Reheat in a very hot griddle pan for 1 minute per side rather than the microwave, which turns the exterior rubbery. A quick pass under a hot broiler for 2 minutes also works well.
These don’t freeze well – the thin cut dries out significantly after freezing and thawing. Cook them fresh if possible.
Serving Suggestions
In Rome, scottadito is typically served with nothing more than a wedge of lemon and rough-cut bread to mop up the juices. That simplicity is worth respecting.
If you want a side, Roman-style braised chicory (cicoria ripassata) or roasted artichokes (carciofi alla romana) are the traditional companions. A simple dressed arugula salad with shaved Parmigiano also works well and takes almost no time to prepare.
For wine, a medium-bodied red with some grip cuts through the lamb fat cleanly. A young Cesanese del Piglio from Lazio is the local pairing; a Montepulciano d’Abruzzo is a practical alternative at a lower price.

FAQ
Why does my scottadito come out tough even though I didn’t overcook it?

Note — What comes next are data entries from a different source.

(** * Saving-Tracker: the plan accounting and scheduling engine

    A shallow embedding of the engine functions of the application script
    (the newer of the two variants held in [src/unnamed/part_000], lines
    1-816): [mergeExclusions], [isDateInExclusions], [countCalculationDays],
    [calculateRequiredDaily], [refreshPlanTarget], [checkDailyReset] and the
    mode-toggle and start-day handlers of [setupEvents].

    Conventions of the embedding.
    - A JavaScript number that holds an amount of money is a rational [Q];
      the arithmetic of the program is read exactly (no rounding).  A field
      that may be absent from a stored plan is an [option]; [None] stands for
      [undefined], and [x || 0] is [orZero x].
    - Where a test of the program turns on the rounding of its numbers, the
      IEEE 754 doubles, the computation is embedded on [float] (binary64,
      rounding to nearest, ties to even): the surcharge rule of
      [calculateRequiredDaily] in [calculateRequiredDaily64], the number of
      days of [calculateProjectedEndDate] and the test for the confirmation
      dialog of a purchase.  A rational is read there as the double nearest
      to it ([double]), which is the number itself when a double holds it.
    - A [Date] object that the program has put at local midnight is the
      number of its civil day, counted from 1970-01-01 (a [Z]); an
      [Invalid Date] is kept apart ([JsDate]).
    - A date string is a [string]; the relational operators of the program
      on strings are the lexicographic order on character codes.
    - The clock is an explicit argument [now]: the civil day in Asia/Manila. *)

From Stdlib Require Import ZArith QArith Qminmax Lqa Lia.
From Stdlib Require Import Floats.PrimFloat.
From Stdlib Require Import List Bool Ascii String.
From Stdlib Require Import OrdersEx OrdersFacts.
From Stdlib Require Import Sorting.Sorted.
Import ListNotations.

Open Scope Z_scope.

(** ** Strings in lexicographic order *)

Module StrFacts := OrderedTypeFacts String_as_OT.

(** [a < b] on strings. *)
Definition str_ltb (a b : string) : bool :=
  match String_as_OT.compare a b with Lt => true | _ => false end.

(** [a <= b] on strings. *)
Definition str_leb (a b : string) : bool := negb (str_ltb b a).

(** [a.localeCompare(b)] on date strings of one shape (digits, with hyphens
    at fixed places), where the collation order is the lexicographic one. *)
Definition localeCompare (a b : string) : comparison :=
  String_as_OT.compare a b.

(** ** Calendar days *)

(** The day of the week of a civil day, [Date.prototype.getDay]: 0 is Sunday,
    6 is Saturday; 1970-01-01 was a Thursday. *)
Definition getDay (d : Z) : Z := (d + 4) mod 7.
Lemma ci_eqb_no_newline e old :
  ci_eqb e old = true -> str_all not_newline e = str_all not_newline old.
Proof.
  unfold ci_eqb. intros H%String.eqb_eq. revert old H.
  induction e as [|c e IH]; intros [|c' old] H; simplify_eq/=; [done|].
  rewrite <- (not_newline_lower c), <- (not_newline_lower c'), H.
  by rewrite (IH old).
Qed.

Lemma digits_app_nl d :
  str_all is_digit d = true ->
  take_digits (d +:+ nl) = d /\ drop_digits (d +:+ nl) = nl.
Proof.
  induction d as [|c d IH]; [done|]. intros [Hc Hd]%andb_prop.
  rewrite app_String. cbn [take_digits drop_digits]. rewrite Hc.
  destruct (IH Hd) as [-> ->]. done.
Qed.

Lemma number_part_digits_nl d : digits d -> number_part (d +:+ nl) = Some d.
Proof.
  intros [Hne Hd]. unfold number_part. destruct (digits_app_nl d Hd) as [Ht Hr].
  destruct d as [|c d]; [done|]. simpl in Hd. apply andb_prop in Hd as [Hc _].
  rewrite app_String in *. rewrite (digit_not_dot _ Hc), Ht, Hr. done.
Qed.

Lemma group_part_form_nl t num :
  digit_group t num -> group_part (t +:+ nl) = Some num.
Proof.
  unfold group_part. destruct 1 as [|d Hd|d Hd].
  - done.
  - by rewrite number_part_digits_nl.
  - destruct Hd as [Hne Hd]. unfold number_part.
    change (("." +:+ d) +:+ nl) with (String "."%char (d +:+ nl)).
    cbn [Ascii.eqb Bool.eqb]. destruct (digits_app_nl d Hd) as [-> ->].
    destruct d; done.
Qed.

Lemma ext_tail_form_nl old e t num :
  ci_eqb e old = true -> digit_group t num ->
  ext_tail old (("." +:+ e +:+ t) +:+ nl) = Some num.
Proof.
  intros He Ht.
  change (("." +:+ e +:+ t) +:+ nl) with (String "."%char ((e +:+ t) +:+ nl)).
  cbn [ext_tail Ascii.eqb Bool.eqb]. rewrite app_assoc_str, strip_ci_app by done.
  by apply group_part_form_nl.
Qed.

Lemma app_nl_split a b r :
  a +:+ nl = b +:+ r -> r <> "" -> exists r0, r = r0 +:+ nl /\ a = b +:+ r0.
Proof.
  revert a. induction b as [|c b IH]; intros a H Hr.
  - exists a. by rewrite app_empty_l in *.
  - destruct a as [|c' a].
    + rewrite app_empty_l, app_String in H. injection H as _ H.
      symmetry in H. by apply app_eq_empty in H as [_ ->].
    + rewrite !app_String in H. injection H as -> H.
      destruct (IH a H Hr) as (r0 & -> & ->). by exists r0.
Qed.

(** X11.  [$] also matches before a line feed that ends the name: when
    [name] reads [<base>.<old>], with or without a digit group after it,
    with the longest such base, and the old extension holds no
    line feed, the name [name] followed by one line feed is matched with
    the same base and digit group, so that file gets the new name of
    [name] and the line feed is lost. *)
Theorem trailing_line_feed_is_dropped old_ext name base num :
  name_form (lstrip_dot old_ext) name base num ->
  greedy_base (lstrip_dot old_ext) name base ->
  str_all not_newline (lstrip_dot old_ext) = true ->
  match_name (lstrip_dot old_ext) (name +:+ nl) = Some (base, num) /\
  match_name (lstrip_dot old_ext) (name +:+ nl)
  = match_name (lstrip_dot old_ext) name.
Proof.
  set (old := lstrip_dot old_ext). intros Hf Hg Hold.
  assert (Hplain : match_name old name = Some (base, num)).
  { pose proof (greedy_longest _ _ _ _ Hf Hg) as Hmax.
    destruct Hf as (Hb & Hnl & e & t & Hn & He & Ht).
    apply (match_name_complete _ _ base ("." +:+ e +:+ t)); try done.
    by apply ext_tail_form. }
  assert (Hnl : match_name old (name +:+ nl) = Some (base, num)); [|by rewrite Hnl].
  destruct Hf as (Hb & Hbase & e & t & Hn & He & Ht).
  apply (match_name_complete _ _ base (("." +:+ e +:+ t) +:+ nl)); try done.
  - by rewrite Hn, app_assoc_str.
  - by apply ext_tail_form_nl.
  - intros b' r' Hn' Hb' Hnl' Hlt.
    destruct (ext_tail old r') as [num'|] eqn:E; [|done]. exfalso.
    assert (Hr' : r' <> "") by (intros ->; done).
    apply app_nl_split in Hn' as (r0 & -> & Hn0); [|done].
    apply ext_tail_inv in E as (e' & t0 & He' & Ht0 & [Hr|Hr]).
    + (* the line feed would belong to the extension or the digits *)
      assert (Hend : ends_with_newline ("." +:+ e' +:+ t0) = true)
        by (rewrite <- Hr; apply ends_with_newline_snoc).
      destruct (decide (t0 = "")) as [->|Ht0ne].
      * rewrite app_empty_r in Hend.
        pose proof (ci_eqb_no_newline _ _ He') as Hno. rewrite Hold in Hno.
        destruct e' as [|c e']; [done|].
        rewrite ends_with_newline_app in Hend by done.
        clear -Hend Hno. induction e' as [|c' e' IH] in c, Hend, Hno |- *.
        -- simpl in *. unfold not_newline in Hno. by rewrite Hend in Hno.
        -- simpl in Hno. apply andb_prop in Hno as [_ Hno]. by apply (IH c').
      * rewrite <- !app_assoc_str, ends_with_newline_app in Hend by done.
        by rewrite (digit_group_no_newline _ _ Ht0 Ht0ne) in Hend.
    + rewrite <- !app_assoc_str in Hr. apply app_inv_tail_str in Hr.
      rewrite !app_assoc_str in Hr. subst r0.
      assert (Hform : name_form old name b' num') by (split_and!; eauto).
      apply Hg in Hform. lia.
Qed.

Lemma trailing_line_feed_is_dropped_witness :
  match_name "log" ("report.log.2" +:+ nl) = Some ("report", Some "2") /\
  match_name "log" ("report.log.2" +:+ nl) = match_name "log" "report.log.2".
Proof.
  apply (trailing_line_feed_is_dropped "log" "report.log.2" "report" (Some "2")).
  - split_and!; [done|done|]. exists "log", ".2".
    split_and!; [done|done|]. by apply (dg_dotted "2").
  - apply greedy_check_sound. vm_compute. reflexivity.
  - reflexivity.
Defined.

The most common cause is chops cut too thick – they need to be no more than 1 to 1.5 cm so high heat can cook them through quickly without drying out the muscle fibers. Also check that your grill was fully preheated before the lamb went on.
Can I use regular lamb chops instead of milk-fed abbacchio for this recipe?
Yes – young lamb rib chops from a butcher are the practical substitute outside of Italy. The flavor is slightly stronger and less delicate than true abbacchio, but the recipe works well. Avoid older mutton chops, which are too thick and fatty for this fast-grill method.
Can I marinate the lamb chops overnight for abbacchio alla scottadito?
A 30-minute to 2-hour marinade is ideal. Longer than 4 hours and the lemon juice starts to break down the surface proteins, which gives the cooked chops a slightly mealy texture rather than a clean bite.
What is the difference between abbacchio alla scottadito and costolette d’agnello?
Abbacchio alla scottadito uses very young milk-fed lamb (abbacchio), cut thin and grilled fast so you eat them holding the bone. Costolette d’agnello is a broader term for lamb chops and can refer to thicker cuts, breaded preparations, or pan-fried versions using older lamb.
Is abbacchio alla scottadito gluten-free?
The base recipe is naturally gluten-free – it’s lamb, olive oil, rosemary, garlic, lemon, and salt. No flour or breadcrumbs are involved. Check that any store-bought seasoning blends you use don’t contain fillers with gluten.
How do I know when the lamb chops are done on the grill?
On a 1 cm thick chop over high heat, 2 to 2.5 minutes per side gives you a pink center with a charred crust – that’s the target. If you press the center and it feels soft with a little give, it’s still pink inside; firm and springy means it’s cooked through.